ETF Alternatives for Last Week’s Hot Stocks

A look at dividends, social media, utilities, more dividends and IPOs

   

The S&P 500 lost about 3% for the week of May 28-June 1, finishing Friday trading up just 1.6% year-to-date. Europe and a deteriorating jobs market gave investors plenty of incentive to exit positions last week. Despite the negative news, InvestorPlace contributors were busy making buy recommendations. As always, I provide alternatives for those stock picks.

The beginning of last week had Richard Band suggesting that the summer swoon could be the start of a powerful recovery late in the year. Emphasizing stocks that pay a dividend, Band believes investors should focus their attention on solid businesses trading at the middle of their 52-week price range or below. Three stocks on his buy list include Chevron (NYSE:CVX), McDonald’s (NYSE:MCD) and Emerson Electric (NYSE:EMR).

The best bet in this situation is an easy choice — Vanguard Dividend Appreciation Fund (NYSE:VIG) — because all three stocks are in the top 20 holdings. VIG replicates the performance of the Dividend Achievers Select Index, which comprises NYSE and Nasdaq stocks that have increased dividends in each of the past 10 or more years. With an annual expense ratio of 0.13% and an SEC yield of 2.18%, it achieves everything a dividend investor is looking for at an extremely reasonable cost.

On Tuesday, Jeff Reeves recommended against owning Facebook (NASDAQ:FB) stock for at least six months because its 90- and 180-day lock-ups will unleash 1.7 billion shares into the market, many of which are owned by insiders rushing for the exits. Thus, the downward pressure on the stock is expected to be enormous. I agree 100% with his theory.

However, if you must take a gamble that it won’t fall much lower than $26, your best and only bet is to buy the Global X Social Media Index ETF (NASDAQ:SOCL), which has Facebook at a weighting of 7.95% — its third-largest holding out of 29 stocks.

I wouldn’t own this ETF, but that doesn’t mean you shouldn’t.

Midweek, Charles Sizemore was busy touting utilities as his favorite sector of the summer. A contrarian viewpoint for sure; Sizemore likes the fact the 3.9% dividend paid by the Select Sector Utilities SPDR (NYSE:XLU) is double the S&P 500. Citing the top holdings of Southern Company (NYSE:SO) and Duke Energy (NYSE:DUK), Sizemore reckons this type of ETF makes sense for income investors unable to find stable income from bonds and CDs. With an expense ratio of 0.18%, you can’t do much better in terms of fees.

Ultimately, I don’t know if the utilities sector is going to outperform in the months ahead, but I do know it provides an excellent stream of income, and on that note, Sizemore strikes a chord.

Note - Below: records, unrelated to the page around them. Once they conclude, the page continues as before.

(** A colour handed to the canvas. The template literals of the source
    are kept as the tuples of the values they interpolate:
    [Rgb r g b] is [`rgb(${r}, ${g}, ${b})`],
    [Rgba r g b a] is [`rgba(${r}, ${g}, ${b}, ${a})`] and
    [Hsla h s l a] is [`hsla(${h}, s%, l%, ${a})`]; [Css s] is a colour
    string passed on as it is. *)
Inductive css_color :=
| Css (s : jsstring)
| Rgb (r g b : number)
| Rgba (r g b a : number)
| Hsla (h : number) (s l : Z) (a : number).

Definition interpolateColor (color1 color2 : jsstring) (factor : number) : css_color :=
  let c1 := hexToRgb color1 in
  let c2 := hexToRgb color2 in
  let f := Math_max 0 (Math_min 1 factor) in
  let r' := Math_round (r c1 + (r c2 - r c1) * f) in
  let g' := Math_round (g c1 + (g c2 - g c1) * f) in
  let b' := Math_round (b c1 + (b c2 - b c1) * f) in
  Rgb r' g' b'.

(** *** Word wrap ([getWrappedLines]); [measureText s] is
    [ctx.measureText(s).width] under the font the context holds. *)

Definition space : jsstring := lit " ".

Section WrappedLines.
Variable measureText : jsstring -> number.
Variable maxWidth : number.

(** The loop over [words[1..]]: [lines] is the array being filled,
    [currentLine] the line under construction. *)
Fixpoint wrap_loop (words : list jsstring) (lines : list jsstring)
  (currentLine : jsstring) : list jsstring :=
  match words with
  | [] => lines ++ [currentLine]
  | word :: rest =>
      let width := measureText (currentLine ++ lit " " ++ word) in
      if (width <? maxWidth)%float
      then wrap_loop rest lines (currentLine ++ lit " " ++ word)
      else wrap_loop rest (lines ++ [currentLine]) word
  end.

(** [split] never returns the empty array, so [words[0]] is a string. *)
Definition getWrappedLines (text : jsstring) : list jsstring :=
  match split 32%N text with
  | [] => []
  | first :: rest => wrap_loop rest [] first
  end.

(** The words of each line: the run of [wrap_loop] on groups of words
    instead of joined lines. *)
Fixpoint group_loop (words : list jsstring) (groups : list (list jsstring))
  (current : list jsstring) : list (list jsstring) :=
  match words with
  | [] => groups ++ [current]
  | word :: rest =>
      if (measureText (join space (current ++ [word])) <? maxWidth)%float
      then group_loop rest groups (current ++ [word])
      else group_loop rest (groups ++ [current]) [word]
  end.

(** A group is a single word or measures less than the width. *)
Definition fits (g : list jsstring) : Prop :=
  (measureText (join space g) <? maxWidth)%float = true \/ exists w, g = [w].

End WrappedLines.

(** *** The style of one line of the lyric stack ([renderFrame], step 7)

    The colour, alpha and blur the loop body computes for the cue at
    index [i]; [None] is the [continue] of a line too faint to draw. The
    scale, weight and glow of the line do not enter these. The frame of
    [src/index.tsx] carries a [lyricsOpacity] that multiplies the alpha;
    the frame of [src/unnamed/part_000] has none. *)

Record LineStyle := { fill : css_color; globalAlpha : number; blur : number }.

Definition line_style (settings : AppSettings) (lyricsOpacity : option number)
  (smoothActiveIndex : number) (i : Z) : option LineStyle :=
  let distance := (of_Z i - smoothActiveIndex)%float in
  let absDist := Math_abs distance in
  let color :=
    if (absDist <? 0.6)%float
    then interpolateColor (primaryColor settings) (secondaryColor settings)
           (absDist * 1.66)%float
    else Css (secondaryColor settings) in
  let alpha :=
    if gtb absDist 2 then Math_max 0 (1 - (absDist - 2) * 0.4) else 1%float in
  let blur := if gtb absDist 1.2 then ((absDist - 1.2) * 2)%float else 0%float in
  let alpha :=
    match lyricsOpacity with
    | Some lyricsOpacity => (alpha * lyricsOpacity)%float
    | None => alpha
    end in
  if (alpha <=? 0.01)%float then None
  else Some {| fill := color; globalAlpha := alpha; blur := blur |}.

Dan Burrows was talking yield on Thursday as the 10-year Treasury note hit an all-time low. At 1.65%, the 10-year Treasury pays less than 278 of the 500 stocks in the S&P 500. According to Bob Doll, chief equity strategist of BlackRock (NYSE:BLK): “… stocks have become quite cheap relative to bonds.”

Reaching for my own contrarian play, I’m going to recommend the SPDR S&P International Dividend ETF (NYSE:DWX), which has a 30-day SEC yield of 8.54%. With Europe representing 55% of the 126 holdings, it’s not for the faint of heart. However, it sits at a 52-week low and represents a buying opportunity not seen since early 2009.

Closing out the week June 1, Tom Taulli highlighted the reasons why lock-ups can hurt the price of an IPO stock immediately after their expiration. Citing Groupon (NASDAQ:GRPN), LinkedIn (NYSE:LNKD) and Zynga (NASDAQ:ZNGA) as examples where the stock plummeted as a result of insider selling. Clearly there has to be a better way — and there is.

The First Trust US IPO Index Fund (NYSE:FPX) provides investors with a semi-passive index approach that avoids the original lock-up periods, preferring to invest in the top 100 IPOs based on performance and liquidity. Therefore, you’re not going to see many newly minted IPOs. In fact, Phillip Morris International (NYSE:PM), which went public more than four years ago, is its biggest holding at 10.47%. You’re getting quality companies without the lock-up hiccups that invariably hit most new offerings. Since its inception in April 2006, it has outperformed the Russell 3000 by 404 basis points annually.

Groupon and the rest of them might be constituents someday, but that will be long after their lock-ups have expired.

As of this writing, Will Ashworth did not own a position in any of the stocks named here.